Le verrouillage de la vie politique algérienne depuis l’indépendance et le contrôle très étroit exercé par le parti unique sur la société civile et les diverses organisations, ont fait des mosquées, l’unique espace disons autorisé de critique et d’opposition politiques. Mis à part quelques partis qui ont choisi la clandestinité, tous les autres lieux d’expression politique étaient affiliés et contrôlés par le parti Etat, le FLN. Dès lors que l’Etat n’a pas desserré son étau, l’apparition de la contestation au sein des mosquées11 est vite passée d’une forme contestataire animé par des prédicateurs isolés et zélés, en une forme plus structurée disposant d’organisation et d’idéologie que l’on résume par l’islamisme jihadiste.

La loi relative à l’instauration du multipartisme, votée le 5 juillet 1989 a été le point de départ de naissance de plusieurs mouvements à caractère politique. C’est ainsi que le FIS (Front islamique du salut), voit le jour. Sa naissance a été proclamée le 10 mars 1989 à la mosquée Ben Badis à Alger, puis officiellement agréé par les au­torités en septembre 1989. Plusieurs imams indépendants non rémunérés par l’Etat se rallient au nouveau parti, avec Abassi Madani à sa tête aidé par son compagnon Ali Ben Hadj. Le FIS est par conséquent une alliance entre plusieurs associations religieuses contrôlant des mosquées et des structures caritatives et d’enseignement religieux implanté un peu partout sur le territoire national.
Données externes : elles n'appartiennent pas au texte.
Lemma add_specs_spec specs d :
  NoDup (spec_ids specs) -> (forall s, s ∈ specs -> tasks_ d !! spec_task_id s = None) ->
  let d' := foldl add_spec d specs in
  (forall s, s ∈ specs -> tasks_ d' !! spec_task_id s = Some (spec_task s)) /\
  (forall v, v ∉ spec_ids specs -> tasks_ d' !! v = tasks_ d !! v) /\
  (forall u v, edge d' u v <-> edge d u v).
Proof.
  revert d. induction specs as [|s specs IH]; intros d Hnd Hfresh; simpl; [set_solver|].
  apply NoDup_cons in Hnd as [Hs Hnd].
  assert (tasks_ (add_spec d s) = <[spec_task_id s := spec_task s]> (tasks_ d)) as E.
  { unfold add_spec, add_task. simpl. by rewrite (Hfresh s) by set_solver. }
  destruct (IH (add_spec d s)) as (H1 & H2 & H3); [done| |].
  { intros s' Hs'. rewrite E, lookup_insert_ne; [apply Hfresh; set_solver|].
    intros Heq. apply Hs. rewrite Heq. by apply list_elem_of_fmap_2. }
  split_and!.
  - intros s' [->|Hs']%elem_of_cons; [|by apply H1].
    rewrite H2, E by done. by rewrite lookup_insert_eq.
  - intros v [Hv Hv']%not_elem_of_cons. by rewrite H2, E, lookup_insert_ne by done.
  - intros u v. rewrite H3. apply edge_add_task.
Qed.

Lemma add_edges_spec v deps d t :
  tasks_ d !! v = Some t -> NoDup (task_dependencies t ++ deps) ->
  let d' := foldl (fun d dep => add_dependency dep v d) d deps in
  tasks_ d' = <[v := with_dependencies t (task_dependencies t ++ deps)]> (tasks_ d) /\
  (forall x y, edge d' x y <-> edge d x y \/ (x ∈ deps /\ y = v)).
Proof.
  revert d t. induction deps as [|f deps IH]; intros d t Ht Hnd; simpl.
  - rewrite app_nil_r. split; [|set_solver]. rewrite insert_id; [done|].
    rewrite Ht. by destruct t.
  - assert (f ∉ task_dependencies t) as Hf.
    { apply NoDup_app in Hnd as (_ & H & _). intros Hin. apply (H f Hin). by left. }
    set (t1 := with_dependencies t (task_dependencies t ++ [f])).
    assert (tasks_ (add_dependency f v d) = <[v := t1]> (tasks_ d)) as E.
    { simpl. rewrite Ht. by case_decide. }
    destruct (IH (add_dependency f v d) t1) as [H1 H2].
    { by rewrite E, lookup_insert_eq. }
    { simpl. by rewrite <- (assoc_L (++)). }
    rewrite H1, E, insert_insert_eq. split.
    + unfold t1, with_dependencies; simpl. by rewrite <- (assoc_L (++)).
    + intros x y. rewrite H2, edge_add_dependency. set_solver.
Qed.

Lemma add_all_edges_spec specs d :
  NoDup (spec_ids specs) -> (forall s, s ∈ specs -> NoDup (spec_dependencies s)) ->
  (forall s, s ∈ specs -> tasks_ d !! spec_task_id s = Some (spec_task s)) ->
  let d' := foldl add_spec_edges d specs in
  (forall s, s ∈ specs -> tasks_ d' !! spec_task_id s = Some (full_task s)) /\
  (forall v, v ∉ spec_ids specs -> tasks_ d' !! v = tasks_ d !! v) /\
  (forall x y, edge d' x y <->
     edge d x y \/ exists s, s ∈ specs /\ x ∈ spec_dependencies s /\ y = spec_task_id s).
Proof.
  revert d. induction specs as [|s specs IH]; intros d Hnd Hdeps Ht; simpl; [set_solver|].
  apply NoDup_cons in Hnd as [Hs Hnd].
  destruct (add_edges_spec (spec_task_id s) (spec_dependencies s) d (spec_task s)) as [E Hedge].
  { apply Ht. by left. }
  { apply Hdeps. by left. }
  fold (add_spec_edges d s) in E, Hedge. simpl in E. fold (full_task s) in E.
  destruct (IH (add_spec_edges d s)) as (H1 & H2 & H3); [done|set_solver| |].
  { intros s' Hs'. rewrite E, lookup_insert_ne; [apply Ht; by right|].
    intros Heq. apply Hs. rewrite Heq. by apply list_elem_of_fmap_2. }
  split_and!.
  - intros s' [->|Hs']%elem_of_cons; [|by apply H1]. by rewrite H2, E, lookup_insert_eq.
  - intros v [Hv Hv']%not_elem_of_cons. by rewrite H2, E, lookup_insert_ne.
  - intros x y. rewrite H3, Hedge. setoid_rewrite elem_of_cons. naive_solver.
Qed.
Le FIS émerge rapide­ment comme le groupe islamiste le plus important notamment par son audience qui n’a cessé d’augmenter à cause notamment du déclin du FLN (Front de libéra­tion nationale) ex-parti unique algérien, responsable d’après une frange importante du peuple algérien, de la situation économique et sociale précaire du pays. Ni la reconnaissance du Hamas, parti rivalisant le FIS, ni la nouvelle loi électorale du 02 avril 1991 n’ont réussi diminuer sa popularité et à enrayer son avancée lors du premier tour des élections législatives de 1991.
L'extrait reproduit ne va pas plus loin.